Perhaps it is agonism, struggle, the competition against conditions, that is at stake in Smith’s thinking? (After all there is a lot about games in there already.) In particular, Smith gives us Floridi’s example of the philosopher as a designer, as a figure who creatively designs solutions to a problem. I would like to slightly reword this as someone who creatively struggles with, agonizes over, a problem, rather than ‘solves’ or provides ‘solutions’ (Barker, this issue).

In the final part of my paper, I presented something like an allegory of agonism through an elaboration on Morton’s carpark example. With far greater clarity, Barker has named what I was agonising over (not without irony!): the status of agonism, not merely in philosophy of technology, but philosophy per se.

What grabs me about Barker’s point is the emphasis on agonising over problems.

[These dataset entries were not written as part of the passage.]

(* ===== verification/StackSend.v ===== *)
(** * Sending: [zigbee_stack/sends.rs], and the sending half of [zigbee_stack/nwk.rs] and [route.rs]

    Frames enter the send table here and leave it for the radio. The table's enqueueing operations
    return no actions (see [Sends]), so only the other operations have some to carry out, and
    carrying them out enqueues at most. *)

From S2P Require Import Prelude Flat Types Constants AbstractBits Mac Neighbors Routing NwkBroadcasts NwkSecurity Addresses Budget.
From S2P Require Import SendTypes Unicasts Unrouted BroadcastSends Sends Crypto NwkCommands NwkFrame NextHop ApsFrame ApsSecurity Stack.

Module StackSend.
Import Stack.

(** [SendHandle]. *)
Definition Handle : Type := SendId * Slot.

(** The result of an operation that may refuse: [Result<_, EnqueueError>], with the state. *)
Abbreviation enqueued A := (may ((A + EnqueueError) * t)).

Section Ops.
Context (e : Env).

Definition own_address : Nwk := network_address (config e).

(** ** Frames we originate *)
Definition nwk_command_frame (destination : Nwk) (command : NwkCommands.NwkCommand) : NwkFrame.t :=
  NwkFrame.mk
    (NwkFrame.mkHeader
       (NwkFrame.mkFrameControl NwkFrame.TypeCommand PROTOCOL_VERSION NwkFrame.Suppress false true false false true false 0)
       destination own_address (2 * MAX_DEPTH) 0 None (Some (ieee_address (config e))) None None)
    None (NwkFrame.Command command).

Definition nwk_data_frame (destination : Nwk) (payload : bytes) : NwkFrame.t + EnqueueError :=
  if (length payload <=? MAX_PHY_PACKET_SIZE)%nat then
    inl (NwkFrame.mk
      (NwkFrame.mkHeader
         (NwkFrame.mkFrameControl NwkFrame.TypeData PROTOCOL_VERSION NwkFrame.Suppress false true false false false false 0)
         destination own_address (2 * MAX_DEPTH) 0 None None None None)
      None (NwkFrame.Opaque payload))
  else inr PayloadTooLong.

(** ** Enqueueing *)
Definition enqueue_unicast (s : t) (f : Frame) (p : TxPolicy) (c : Confirm) (next_hop : Nwk)
    (poll_address : option Ieee802154Address) : may (Handle * t) :=
  let '(slot, s) := new_slot s in
  '(id, table) ← Sends.enqueue_unicast (sends (core s))
    (Unicasts.mkUnicast f (priority p) slot c next_hop poll_address) (now e) (tunables e);
  Ok ((id, slot), with_sends s table).

Definition enqueue_broadcast (s : t) (f : Frame) (p : TxPolicy) (schedule : BroadcastSends.Schedule) : may (Handle * t) :=
  let '(slot, s) := new_slot s in
  '(id, table) ← Sends.enqueue_broadcast (sends (core s))
    (BroadcastSends.mkBroadcast f (priority p) slot schedule) (now e) (tunables e);
  Ok ((id, slot), with_sends s table).

Definition broadcast_route_request (s : t) (f : NwkFrame.t) (attempts : Z) (initial_delay : Duration) : may t :=
  '(_, s) ← enqueue_broadcast s (FrameNwk f WithNetworkKey) (mkPolicy UserNormal Budget.Critical)
    (BroadcastSends.FixedInterval (Tunables.load (tunables e) rreq_retry_interval) attempts (Instant.add (now e) initial_delay));
  Ok s.
Definition handle_decrypted_frame (s : t) (f : NwkFrame.t) (sender_nwk : Nwk) (lqi : Z) : may t :=
  let h := NwkFrame.nwk_header f in
  let s := note_relayer_counter s f in
  s ← match NwkFrame.source_ieee h with
      | Some src_eui64 => update_nwk_eui64_mapping s (NwkFrame.source h) src_eui64
      | None => Ok s
      end;
  s ← match NwkFrame.destination_ieee h with
      | Some destination_ieee =>
          if (NwkFrame.destination h =? own) && negb (bool_decide (destination_ieee = ieee_address (config e)))
          then handle_address_conflict s own Local else Ok s
      | None => Ok s
      end;
  let s := maybe_age_neighbors s in
  s ← maybe_recompute_lqa s sender_nwk lqi;
  if (Routing.BROADCAST_ALL_ROUTERS_AND_COORDINATOR <=? NwkFrame.destination h)
     && negb (bypasses_transaction_table (NwkFrame.payload f))
  then
    '(continue, s) ← handle_broadcast s f sender_nwk;
    if continue : bool then handle_nwk_command s f sender_nwk lqi else Ok s
  else handle_nwk_command s f sender_nwk lqi.

(** ** The relay of a unicast in transit: [NextHop.relay_unicast_nwk_frame] and the enqueueing after it *)
Definition relay_view (s : t) : NextHop.node :=
  NextHop.mkNode own (neighbors (the_nib s)) (routing (the_nib s)) (nwk_security (the_nib s)).

Definition relay_frame (s : t) (f : NwkFrame.t) (sender_nwk : Nwk) (lqi : Z) : may t :=
  '(forward, n) ← NextHop.relay_unicast_nwk_frame (relay_view s) f sender_nwk lqi (Tunables.load (tunables e) max_source_route);
  let s := with_nwk_security (with_routing (with_neighbors s (NextHop.n_neighbors n)) (NextHop.n_routing n)) (NextHop.n_security n) in
  match forward with
  | None => Ok s
  | Some (f, next_hop) =>
      '(_, s) ← enqueue_unicast e s (FrameNwk f WithNetworkKey) (mkPolicy UserNormal Budget.Forwarding) OnHandoff next_hop
        (poll_address (the_nib s) next_hop);
      Ok s
  end.

(** ** The receive path *)
Definition receive_view (s : t) : Receive.t :=
  Receive.mk (pan_id (mac (core s))) own (ieee_address (config e)) (hack_disable_tx (config e)) (nwk_security (the_nib s)).

(** [process_gpdf]. *)
Definition process_gpdf (s : t) (d : Mac.DataFrame bytes) (lqi rssi : Z) : t :=
  let h := Mac.df_header d in
  if match Mac.dest_pan_id h with Some p => (p =? pan_id (mac (core s))) || (p =? 0xFFFF) | None => false end then
    match Mac.sequence_number h with
    | None => s
    | Some n =>
        let source_ieee := match Mac.src_address h with Some (AddrEui64 eui64) => Some eui64 | _ => None end in
        push_notification s (ReceivedGpdf n source_ieee lqi rssi (Mac.df_payload d))
    end
  else s.

Section Path.
Context `{!AbstractBits Receive.GpNwkFrameControl, !AbstractBits NwkFrame.NwkFrameControl, !AbstractBits NwkFrame.NwkSourceRoute,
          !AbstractBits NwkFrame.NwkSecurityHeaderControlField}.
Context `{!NwkCommands.CommandCodecs, !Ccm}.

(** [process_802154_data_frame]: the frame that goes on to the APS layer, if any. *)
Definition process_data_frame (s : t) (d : Mac.DataFrame bytes) (lqi rssi : Z) : may (option NwkFrame.t * t) :=
  disposition ← Receive.process_802154_data_frame (receive_view s) d;
  match disposition with
  | Receive.Drop => Ok (None, s)
  | Receive.Gpdf => Ok (None, process_gpdf s d lqi rssi)
  | Receive.Unsecured f => s ← handle_unsecured_nwk_frame s f; Ok (None, s)
  | Receive.Relay f sender_nwk => s ← relay_frame s f sender_nwk lqi; Ok (None, s)
  | Receive.Handle f sender_nwk => s ← handle_decrypted_frame s f sender_nwk lqi; Ok (Some f, s)
  end.
End Path.
End Handlers.
End StackNwk.

(** ** The batch of a link status broadcast

    The loop of [send_link_status_broadcast] cuts the neighbors into frames that share their boundary
    entries; here it ends, and its frames give the list back. *)
Module LinkStatusFacts.
Import Neighbors StackNwk.

(** A receiver joins the frames at the entry that consecutive ones share. *)
Definition shared_tail (cmds : list NwkLinkStatusCommand) : list NwkLinkStatus :=
  mjoin ((fun c => tail (link_statuses c)) <$> cmds).
Definition stitch (cmds : list NwkLinkStatusCommand) : list NwkLinkStatus :=
  match cmds with [] => [] | c :: cmds => link_statuses c ++ shared_tail cmds end.

(** The frames from [start] on: their entries, sizes and markers. *)
Record batch (ls : list NwkLinkStatus) (start : nat) (cmds : list NwkLinkStatusCommand) : Prop := mkBatch {
  ba_entries : stitch cmds = drop start ls;
  ba_bounded : Forall (fun c => length (link_statuses c) <= MAX_LINK_STATUSES)%nat cmds;
  ba_first : is_first_frame <$> cmds = (start =? 0)%nat :: replicate (length cmds - 1) false;
  ba_last : is_last_frame <$> cmds = replicate (length cmds - 1) false ++ [true]
}.

Lemma shared_tail_stitch c cmds : link_statuses c <> [] -> shared_tail (c :: cmds) = tail (stitch (c :: cmds)).
Proof. unfold shared_tail. cbn. by destruct (link_statuses c). Qed.

(** The head of the frames from [start] carries the entry at [start]. *)
Lemma chunks_head fuel ls start c cmds :
  link_status_chunks fuel ls start = Some (c :: cmds) -> (start < length ls)%nat -> link_statuses c <> [].
Proof.
  destruct fuel as [|fuel]; [done|]. cbn [link_status_chunks]. intros Hc Hlt. set (stop := Nat.min _ _) in *.
  assert (link_statuses c = take (stop - start) (drop start ls)) as ->.
  { destruct (stop =? length ls)%nat; [by injection Hc as <- _|]. by apply fmap_Some in Hc as (l & _ & [= -> _]). }
  intros Hnil%(f_equal length). rewrite length_take, length_drop in Hnil. cbn in Hnil. unfold stop, MAX_LINK_STATUSES in Hnil. lia.
Qed.

Lemma chunks_batch ls fuel start :
  (length ls - start < fuel)%nat -> (start <= length ls)%nat -> exists c cmds, link_status_chunks fuel ls start = Some (c :: cmds) /\ batch ls start (c :: cmds).
Proof.
  revert start. induction fuel as [|fuel IH]; intros start Hf Hs; [lia|]. cbn [link_status_chunks]. set (stop := Nat.min _ _).
  assert (length (take (stop - start) (drop start ls)) <= MAX_LINK_STATUSES)%nat as Hlen by (rewrite length_take; unfold stop; lia).
  destruct (Nat.eqb_spec stop (length ls)) as [Hstop|Hstop].
  - eexists _, []. split; [done|]. split; [|by apply Forall_singleton|done|done]. cbn. rewrite app_nil_r. apply take_ge. rewrite length_drop. lia.
  - assert (stop = start + MAX_LINK_STATUSES)%nat as Hn by (unfold stop in *; lia). unfold MAX_LINK_STATUSES in Hn.
    destruct (IH (stop - 1)%nat) as (c & cmds & Hc & [He Hb Hfi Hla]); [lia..|]. rewrite Hc. cbn [fmap option_fmap option_map].
    eexists _, _. split; [done|]. split.
    + assert (link_statuses c <> []) as Hne by (apply (chunks_head fuel ls (stop - 1) c cmds Hc); unfold stop in *; lia).
      cbn [stitch link_statuses]. rewrite shared_tail_stitch by done. rewrite He.
      replace (tail (drop (stop - 1) ls)) with (drop (stop - start) (drop start ls)); [apply take_drop|].
      change (tail ?l) with (drop 1 l). rewrite !drop_drop. f_equal. lia.
    + by constructor.
    + cbn [fmap list_fmap is_first_frame length] in *. rewrite Hfi. replace (stop - 1 =? 0)%nat with false by (symmetry; apply Nat.eqb_neq; lia).
      f_equal. cbn. by rewrite Nat.sub_0_r.
    + cbn [fmap list_fmap is_last_frame length] in *. rewrite Hla. cbn. by rewrite Nat.sub_0_r.
Qed.

(** C18: the link status loop ends and loses nothing: for every list of neighbors, the fuel the loop
    has is enough, its frames carry at most [MAX_LINK_STATUSES] entries each, only the first is
    marked first and only the last is marked last, and a receiver that joins them at their shared
    entries gets the list back, in order. *)
Theorem link_status_batch_complete ls :
  exists cmds, link_status_chunks (S (length ls)) ls 0 = Some cmds /\ stitch cmds = ls /\
    Forall (fun c => length (link_statuses c) <= MAX_LINK_STATUSES)%nat cmds /\
    is_first_frame <$> cmds = true :: replicate (length cmds - 1) false /\ is_last_frame <$> cmds = replicate (length cmds - 1) false ++ [true].
Proof.
  destruct (chunks_batch ls (S (length ls)) 0) as (c & cmds & Hc & [He Hb Hfi Hla]); [lia..|]. by exists (c :: cmds).
Qed.
End LinkStatusFacts.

Before reading his response, my instinct when faced with ‘agonism’ would have been to think: ‘political philosophy’, ‘dispute’, ‘conflict’. What has never really struck me about the term, I am not ashamed to admit, is its proximity to ‘agonising’ and ‘agony’. Barker’s point made these senses hit home. More than that, however, he made me reflect on how such ‘agonising’ and ‘agony’ can be shared.

I have been critical of approaches including postphenomenology in this paper, and have responded to Zwier and Barker frankly. This all corresponds to the received philosophical sense of ‘agonism’ as connoting struggle. What underlies this sense as a condition of possibility—although this can all too often be forgotten when dispute and competition become vain ends in themselves—is the sense of ‘agony’ and ‘agonising’ occurring in relation to shared problems.

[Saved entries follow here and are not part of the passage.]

(** A discovery is a broadcast: it leaves the unrouted sends alone. *)
Lemma start_route_discovery_awaited s dest d : awaited s d -> post (start_route_discovery e s dest) (fun s' => awaited s' d).
Proof.
  intros Ha. unfold start_route_discovery, broadcast_route_request, enqueue_broadcast.
  destruct (Routing.begin_discovery _ _ _ _ _) as [id r]. cbn [next_nwk_sequence_number next_sequence_number new_slot].
  apply post_bind_eq. intros n _. apply post_bind_eq. intros [h s2] Hs2. apply post_ok. revert Hs2.
  intros ([i table] & Ht & [= <- <-])%bind_ok. revert Ha. unfold awaited.
  unfold Sends.enqueue_broadcast in Ht. apply bind_ok in Ht as ([i' s1] & Ht & [= <- <-]). unfold Sends.take_id in Ht.
  by apply bind_ok in Ht as (n' & _ & [= <- <-]).
Qed.

Lemma settle_quorums_cl p s keys : P p s -> post (settle_quorums e s keys) (fun r => P (p ++ r.2) r.1).
Proof.
  revert p s. induction keys as [|key keys IH]; intros p s Hs; [apply post_ok; cbn [fst snd]; by rewrite app_nil_r|]. cbn [settle_quorums].
  apply (post_bind (fun r => P (p ++ r.2) r.1)).
  - case_match; [|apply post_ok; cbn [fst snd]; by rewrite app_nil_r]. apply post_bind_eq. intros [table a] Ht. apply post_ok. cbn [fst snd].
    eapply (cl_move P HP p s (Sends.BroadcastDelivered key) table (Sends.mkOutcome [] None a [])); [done..|]. cbn [Sends.exec]. by rewrite Ht.
  - intros [s1 a] Hs1. cbn [fst snd] in Hs1. apply (post_bind (fun r => P ((p ++ a) ++ r.2) r.1)); [by apply IH|].
    intros [s2 b] Hs2. apply post_ok. cbn [fst snd] in *. by rewrite app_assoc.
Qed.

Imagine philosophy itself as a kind of automated vehicle. There is a tendency throughout contemporary cultures to (barely) ‘tolerate’ philosophy in this way: as a vehicle smoothly playing out various well-rehearsed turns on its own obscure little side track. It is agonising to be ‘tolerated’ in this way. Taking exception to this, and building on Barker’s point concerning agonism, I would like to propose something different: thoroughgoing philosophical education as a kind of historically-informed agonism capable of responding to emergent ‘off road’ technological problems.Footnote 10 There are two key presuppositions here: first, that we are not lacking in such problems; second, that all the philosophical approaches mentioned in this paper, plus indefinitely many more, have something to offer in sharing this agony (including postphenomenology!).